Caros amigos,

A viola “caipira” está em silêncio. Perdeu seu maior executante. Aquele que, entre poucos, brincava com sua fama de indomável. Em suas mãos a viola soluçava em lamentosos ponteados e ria como uma criança em mirabolantes acrobacias. A nossa tão vaidosa viola se rendia a seus caprichos e, domada por mãos experientes, sucumbia às suas brincadeiras.

Mas não imaginem que foi fácil este domínio. Custou muitas horas de sua vida, em dedicação exclusiva ao estudo do instrumento. Depois de muitos anos debruçado sobre seu corpo, sentindo-se preparado, dando adeus à sua querida Abaeté, lá foi ele pelo mundo a mostrar seu virtuosismo e a contar suas estórias. Tal qual o Fausto de Goethe, desafiou, no braço de sua viola, aqueles para quem nossa história, nossa gente e nossa música encontravam-se perdidas, esquecidas.

Contou-me certa vez que dera “certo” por ter ido para o lugar “errado” (Rio de Janeiro), cidade onde não havia àquela época, espaço para a viola. A partir dalí conheceu o mundo. A viola, até então instrumento típico do matuto, vestiu terno e gravata e arrebatou o grande público nos maiores teatros do país e exterior. Agora está em silêncio…

Conheci RENATO ANDRADE em 1982 em Divinópolis (MG). Um amigo comum (Dacir Quadros) me convidou para assistí-lo em um teatro da cidade. Habituado aos desafios, Renato perguntou-me logo: “Se você é violonista, tem de tocar para mim “Recuerdos de La Alhambra” de Francisco Tárrega. Prontamente atendi a

seu pedido. Isto, de certa forma, selou uma amizade “mineira” entre nós. Daquelas em que um olha de longe para o outro e quando fitado, desvia o olhar. Nos encontramos muito pouco, mas sempre havia uma empatia nas conversas. Conversas engraçadas, sempre conduzidas pelo seu bom humor. Para mim ele sempre foi, além de grande violeiro, um grande humorista, conhecedor de nossos hábitos e costumes sertanejos.

Em 2002, com muita felicidade, fui convidado para produzir seu CD (acredito que o último de sua carreira): “Enfia a viola no saco – Lapa discos”. Talvez este tenha sido o momento mais feliz em minha carreira de produtor. Pois pude compartilhar, no estúdio, de sua alegria, bom humor e amor à música e ao instrumento. Fui contagiado por sua alegria ao gravar a faixa “Lembrando a Espanha” numa primeira execução. Saindo da cabine de gravação, ele, festejando, dizia ser o maior. Realmente o maior… .

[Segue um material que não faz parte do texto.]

(** * vice: simulation engine and controller-coordination protocol

    A shallow embedding of the parts of the simulator that its
    specification makes claims about:

    - [Cid]: the allocator of three-character CIDs (pkg/sim/cid.go);
    - [SimCore]: the fixed-timestep update loop, the handoff and point-out
      timers, controller sign-on and sign-off and the restriction areas
      (pkg/sim/sim.go);
    - [Manager]: the session registry, controller tokens and the culling
      of silent connections (server/manager.go);
    - [Dispatcher]: the aircraft command interpreter
      (pkg/server/dispatcher.go);
    - [TTS]: the text-to-speech quota (server/manager.go);
    - [Errors]: the decoding of errors sent over RPC
      (pkg/server/errors.go).

    Go maps are modelled as stdpp finite maps, Go's [int] and
    [time.Duration] as [Z], strings as [string]. *)

From Stdlib Require Import ZArith List String Ascii Lia Bool Permutation.
From stdpp Require Import base option gmap strings list fin_maps fin_sets.

Local Open Scope string_scope.
Local Open Scope list_scope.

(** Outcome of a Go call that can hit a run-time panic. *)
Inductive outcome (A : Type) : Type :=
| Done (a : A)
| Panic.
Arguments Done {A} a.
Arguments Panic {A}.

(* ===================================================================== *)
(** * CID allocation: pkg/sim/cid.go *)
(* ===================================================================== *)

Module Cid.

Definition preferredAlphas : list ascii :=
  ["P"; "K"; "N"; "Y"; "T"; "V"; "F"; "R"; "C"; "D"; "E"; "W"; "A"]%char.

Definition nonPreferredAlphas : list ascii :=
  ["M"; "X"; "L"; "J"; "U"; "B"; "G"; "Q"; "S"; "H"; "Z"]%char.

Definition digits : list ascii :=
  ["0"; "1"; "2"; "3"; "4"; "5"; "6"; "7"; "8"; "9"]%char.

(** [groups] is a slice of maps whose values are always nil: each map is
    its key set.  The random source is not part of the record: every
    [Allocate] receives what it draws from it. *)
Record CIDAllocator : Type := mkCIDAllocator {
  groups : list (gset string);
  cidGroup : gmap string nat;
  groupIndex : nat;
  allocated : gset string
}.

(** One call [add(idx, r1, r2, r3)] of the closure in [generateCIDGroups],
    as data. *)
Definition add_call : Type := (nat * ascii * ascii * ascii)%type.

Definition cid_of (r1 r2 r3 : ascii) : string :=
  String r1 (String r2 (String r3 EmptyString)).

Definition add (st : list (gset string) * gmap string nat) (a : add_call)
  : list (gset string) * gmap string nat :=
  let '(idx, r1, r2, r3) := a in
  let s := cid_of r1 r2 r3 in
  (alter (fun g => {[s]} ∪ g) idx (fst st), <[s := idx]> (snd st)).

(** [for x in xs { for y in ys { for z in zs { add(idx, f x y z) } } }] *)
Definition loop3 {A B C : Type} (xs : list A) (ys : list B) (zs : list C)
    (f : A -> B -> C -> add_call) : list add_call :=
  flat_map (fun x => flat_map (fun y => List.map (f x y) zs) ys) xs.

(** The calls of [add] in the order in which [generateCIDGroups] makes
    them. *)
Definition add_calls : list add_call :=
  loop3 digits digits digits (fun a b c => (0, a, b, c))
  ++ loop3 digits digits preferredAlphas (fun a b l => (1, a, b, l))
  ++ loop3 digits preferredAlphas preferredAlphas (fun a l1 l2 => (2, a, l1, l2))
  ++ loop3 digits preferredAlphas digits (fun a l b => (3, a, l, b))
  ++ loop3 digits digits nonPreferredAlphas (fun a b l => (4, a, b, l))
  ++ flat_map (fun d =>
       flat_map (fun a1 =>
         List.map (fun a2 => (5, d, a1, a2)) nonPreferredAlphas
         ++ List.map (fun a2 => (5, d, a1, a2)) preferredAlphas)
         nonPreferredAlphas
       ++ flat_map (fun a1 =>
            List.map (fun a2 => (5, d, a1, a2)) nonPreferredAlphas)
            preferredAlphas)
       digits
  ++ loop3 digits nonPreferredAlphas digits (fun a l b => (6, a, l, b)).

Definition generateCIDGroups : list (gset string) * gmap string nat :=
  fold_left add add_calls (replicate 7 ∅, ∅).

Definition NewCIDAllocator : CIDAllocator :=
  {| groups := fst generateCIDGroups;
     cidGroup := snd generateCIDGroups;
     groupIndex := 0;
     allocated := ∅ |}.

(** The skipping part of the loop in [Allocate]: starting at index [i] of
    the slice whose remaining maps are [gs], step over the empty maps.
    Returns the index reached and the map found there, if any. *)
Fixpoint seek (gs : list (gset string)) (i : nat) : nat * option (gset string) :=
  match gs with
  | [] => (i, None)
  | g :: rest => if decide (size g = 0) then seek rest (S i) else (i, Some g)
  end.

Definition errNoMoreCIDs : string := "no more CIDs available".

(** [Allocate].  [n] is what [c.rand.Intn(len(g))] returned and [order]
    the order in which [range g] yields the keys of the map drawn from;
    the key at position [n] is taken ([cid] stays the empty string when
    the iteration ends before position [n]). *)
Definition Allocate (order : list string) (n : nat) (c : CIDAllocator)
  : (string + string) * CIDAllocator :=
  match seek (drop (groupIndex c) (groups c)) (groupIndex c) with
  | (i, Some g) =>
      let cid := nth n order "" in
      (inl cid,
       {| groups := <[i := g ∖ {[cid]}]> (groups c);
          cidGroup := cidGroup c;
          groupIndex := i;
          allocated := {[cid]} ∪ allocated c |})
  | (i, None) =>
      (inr errNoMoreCIDs,
       {| groups := groups c; cidGroup := cidGroup c;
          groupIndex := i; allocated := allocated c |})
  end.

(** What the two draws of [Allocate] can be: [range g] enumerates the keys
    of the map drawn from, each once, and [Intn(len(g))] is below
    [len(g)]. *)
Definition valid_draw (c : CIDAllocator) (order : list string) (n : nat) : Prop :=
  forall g, snd (seek (drop (groupIndex c) (groups c)) (groupIndex c)) = Some g ->
    order ≡ₚ elements g /\ n < size g.

(** [Release].  The index expression [c.groups[idx]] panics when [idx] is
    out of range. *)
Definition Release (cid : string) (c : CIDAllocator) : outcome CIDAllocator :=
  if decide (cid ∈ allocated c) then
    let allocated' := allocated c ∖ {[cid]} in
    match cidGroup c !! cid with
    | None =>
        Done {| groups := groups c; cidGroup := cidGroup c;
                groupIndex := groupIndex c; allocated := allocated' |}
    | Some idx =>
        match groups c !! idx with
        | None => Panic
        | Some g =>
            Done {| groups := <[idx := {[cid]} ∪ g]> (groups c);
                    cidGroup := cidGroup c;
                    groupIndex := if Nat.ltb idx (groupIndex c) then idx else groupIndex c;
                    allocated := allocated' |}
        end
    end
  else Done c.

(** The allocators that a sequence of [Allocate] and [Release] calls
    produces from [NewCIDAllocator]. *)
Inductive reachable : CIDAllocator -> Prop :=
| reach_new : reachable NewCIDAllocator
| reach_allocate c order n :
    reachable c -> valid_draw c order n ->
    reachable (snd (Allocate order n c))
| reach_release c cid c' :
    reachable c -> Release cid c = Done c' -> reachable c'.

(** [cid] belongs to partition [i] of the code space that
    [generateCIDGroups] builds. *)
Definition in_partition (i : nat) (cid : string) : Prop :=
  exists g, fst generateCIDGroups !! i = Some g /\ cid ∈ g.

(** ** The partitions *)

Definition call_idx (a : add_call) : nat := fst (fst (fst a)).
Definition call_key (a : add_call) : string :=
  let '(_, r1, r2, r3) := a in cid_of r1 r2 r3.

(** The shape of a code: which of digit, preferred letter, other letter
    each of its three characters is, numbered as the partitions are. *)
Definition class_of (r : ascii) : nat :=
  if existsb (Ascii.eqb r) digits then 0
  else if existsb (Ascii.eqb r) preferredAlphas then 1
  else if existsb (Ascii.eqb r) nonPreferredAlphas then 2
  else 3.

Para mim ele, ao levar a viola às salas de concerto no Brasil, está como o Segóvia para o violão no mundo todo.

No entanto, agora sua viola está em silêncio. Mas sua música jamais será esquecida; suas estórias ainda irão nos fazer rir e ter a certeza de que vale a pena viver o “pacto da vida”. Quem sabe, nos empenhando e dedicando com amor à nossa querida música brasileira e ao nosso instrumento, como ele o fez, possamos ainda, um dia, encontrá-lo numa encruzilhada qualquer e, num desafio, tentar roubar-lhe um pouco de seu virtuosismo e matreirice?

Enquanto isso, posso ouví-lo tocando sua viola “Rio abaixo”, rumo ao descanso eterno, onde irá se encontrar com tantos outros que do “sonho de viver” da música, fizeram sua vida. Já posso imaginar a confusão causada no encontro dele com os grandes mestres da viola que, eu sei, ansiosamente o aguardam para novas lições.

Aliás, seu encontro com Tião Carreiro vai dar uma confusão!!!…

Feliz ano novo para todos!!! VIVA RENATO ANDRADE!!!